Somehow Meowth managed to seize the upper hand, trapping Sneasel beneath him with his hind claws digging into his lumbar and arms firmly pinned. With all his other weapons thus occupied Meowth settled for sinking his teeth into his opponent's neck. Sneasel struggled and let out strangled cries of rage and pain.

"Try to get free, Sneasel!" Asma yelled redundantly.

"Snea-arg," he snarled. Ice Shards formed above them and stabbed down into Meowth's back, the sudden sharp pain forcing him to momentarily loosen his grip. The two pokémon slowly retreated to their own sides of the field. Oh, boy. Another stalemate. Although … I'll bet my Meowth's got more vinegar.

"Your meowth's like a furry blender, it's pretty awesome," Asma called.

"Thank you, girl," Eve called back. "I have to admit, your sneasel's a tough one."

"Thank you girl," Asma said, doffing her hat with surprising elegance for a teenager. "He's tough enough to beat you! Double Team, go!"

Sneasel's Double Team was a pack of a dozen copies deployed in a neat semi-circle. An unsubtle smirk appeared on Eve's face. "We can play that game better. Double Team!"

Meowth's Double Team clowder was faster, realer, arranged not in a regular formation but in a deliberately confusing swarm. A furious mêlée broke out with over two dozen dark shapes tearing in to one another. Eve quickly lost sight of the real Meowth in the chaos. Double Teams sporadically vanished like flickering shadows. One by one the sneasel copies disappeared but for some reason the meowth clowder was undiminished.

One of the cats slunk discreetly at the edge of the field. There's my sneaky bastard. A couple of Double Teams split off him, and he dived back into the fray. That's how he managed it – hold on, that's two tricks he's thought up now. Really ought to have a word with him about that -

"Find the real one, you can do it! Ice Shard, again!"

Sodding concentrate, Eve! A flurry of Ice Shards ripped through the middle of the field, destroying meowth and sneasel copies alike. One of them yowled, staggering under the impact; the entire clowder instantly vanished.

"Arrgh!" Eve yelled in frustration.

"Ouch! Ouch, ouch, ouch," Asma said sympathetically as Meowth slipped off his feet, groaning.

"Hey! You alright, cat?" Eve called.

[Yeah, yeah, boss. I'm fine,] he said, pulling himself back to his feet. [Just caught me sharp.]

There were still remnants of Sneasel's Double Team on the field. For a brief moment Eve considered having Meowth repeat his Double Team – Hmm, no, not aggressive enough.

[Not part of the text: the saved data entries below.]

(* ===== verification/Toolz.v ===== *)
(** * The toolz original of [partition]

    The module docstring (src/picklable_itertools/extras.py, lines 1-4)
    presents [partition] and [partition_all] as picklable
    reimplementations of the generators of Matthew Rocklin's [toolz].
    toolz's [partition] is
<<
    def partition(n, seq, pad=no_pad):
        args = [iter(seq)] * n
        if pad is no_pad:
            return zip( *args)
        else:
            return zip_longest( *args, fillvalue=pad)
>>
    that is, [n] references to one shared iterator handed to CPython's
    [zip] or [zip_longest], and a sentinel [no_pad] tested by identity.
    This file models those two C iterators as CPython implements them
    ([zip_next] and [zip_longest_next] of Python/bltinmodule.c and
    Modules/itertoolsmodule.c), over one source shared by all slots, and
    proves that [partition] computes what the toolz original computes
    over any source that keeps the resumable-iterator contract, for every
    pad that is not equal to ['__no_pad__'].  They differ on that pad
    value, and on a source that raises: [zip_longest] is dead after any
    exception, [partition] pulls again. *)

From stdpp Require Import base list strings.
From Stdlib Require Import ZArith Lia.
From S2P Require Import Prelude Iterator PartitionAll Partition Refinement.
Import SeqIter Scripted PartitionAll Partition Refinement.

Module Toolz.

(** ** [zip( *args)] with every argument the same iterator *)

(** The state of a [zip] object: its number of arguments and the one
    iterator they all are. *)
Record zip_iter (St : Type) := mk_zip {
  zip_size : nat;
  zip_src : St
}.
Arguments mk_zip {St} _ _.
Arguments zip_size {St} _.
Arguments zip_src {St} _.

Section zip.
Context {St A : Type} `{!PyIterator St A}.

(** The loop of [zip_next]: [next] on each argument in turn; the first
    exception (exhaustion included) is returned at once and the items of
    the round are lost. *)
Fixpoint zip_round (k : nat) (items : list A) (src : St) : res (list A) * St :=
  match k with
  | 0 => (Ok items, src)
  | S k' =>
      match py_next src with
      | (Ok x, src') => zip_round k' (items ++ [x]) src'
      | (Raise e, src') => (Raise e, src')
      end
  end.

(** [zip_next]: a [zip] of no arguments is empty. *)
Definition zip_next : PyM (zip_iter St) (list A) :=
  fun z =>
    if decide (zip_size z = 0) then (Raise StopIteration, z)
    else let '(r, src') := zip_round (zip_size z) [] (zip_src z) in (r, mk_zip (zip_size z) src').

#[global] Instance zip_iterator : PyIterator (zip_iter St) (list A) := zip_next.

Lemma py_next_zip (z : zip_iter St) : py_next z = zip_next z.
Proof. reflexivity. Qed.
End zip.

(** The full chunks before the first short one: what [zip] makes of a
    chunking. *)
Fixpoint full_prefix {A} (k : nat) (cs : list (list A)) : list (list A) :=
  match cs with
  | [] => []
  | c :: cs' => if decide (length c < k) then [] else c :: full_prefix k cs'
  end.

Lemma length_full_prefix_le {A} k (cs : list (list A)) : length (full_prefix k cs) <= length cs.
Proof. induction cs as [|c cs IH]; simpl; [lia|case_decide; simpl; lia]. Qed.

Section zip_denote.
Context {St A : Type} `{!PyIterator St A} `{!Denotes St A}.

"Water Pulse! In fact," Eve ordered, "make it a barrage and close in!"

The first Water Pulse smashed down without hitting anything, splattering a fat wet V across the concrete. Hardly a second later another Water Pulse flattened a Double Team followed by another and another. Water fountained up in sheets, twisted into weird shapes by the competing pressure-waves of the bursting Pulses. What was left of Sneasel's Double Team vanished in the onslaught. Sneasel dodged around the Water Pulses with determined focus. Blasts of spray spontaneously froze around him, shattering delicately on the concrete or standing like abstract ice sculptures. He dodged beneath a rearing wave that froze into a perfect moment in time only to be immediately annihilated by a rogue pressure-wave.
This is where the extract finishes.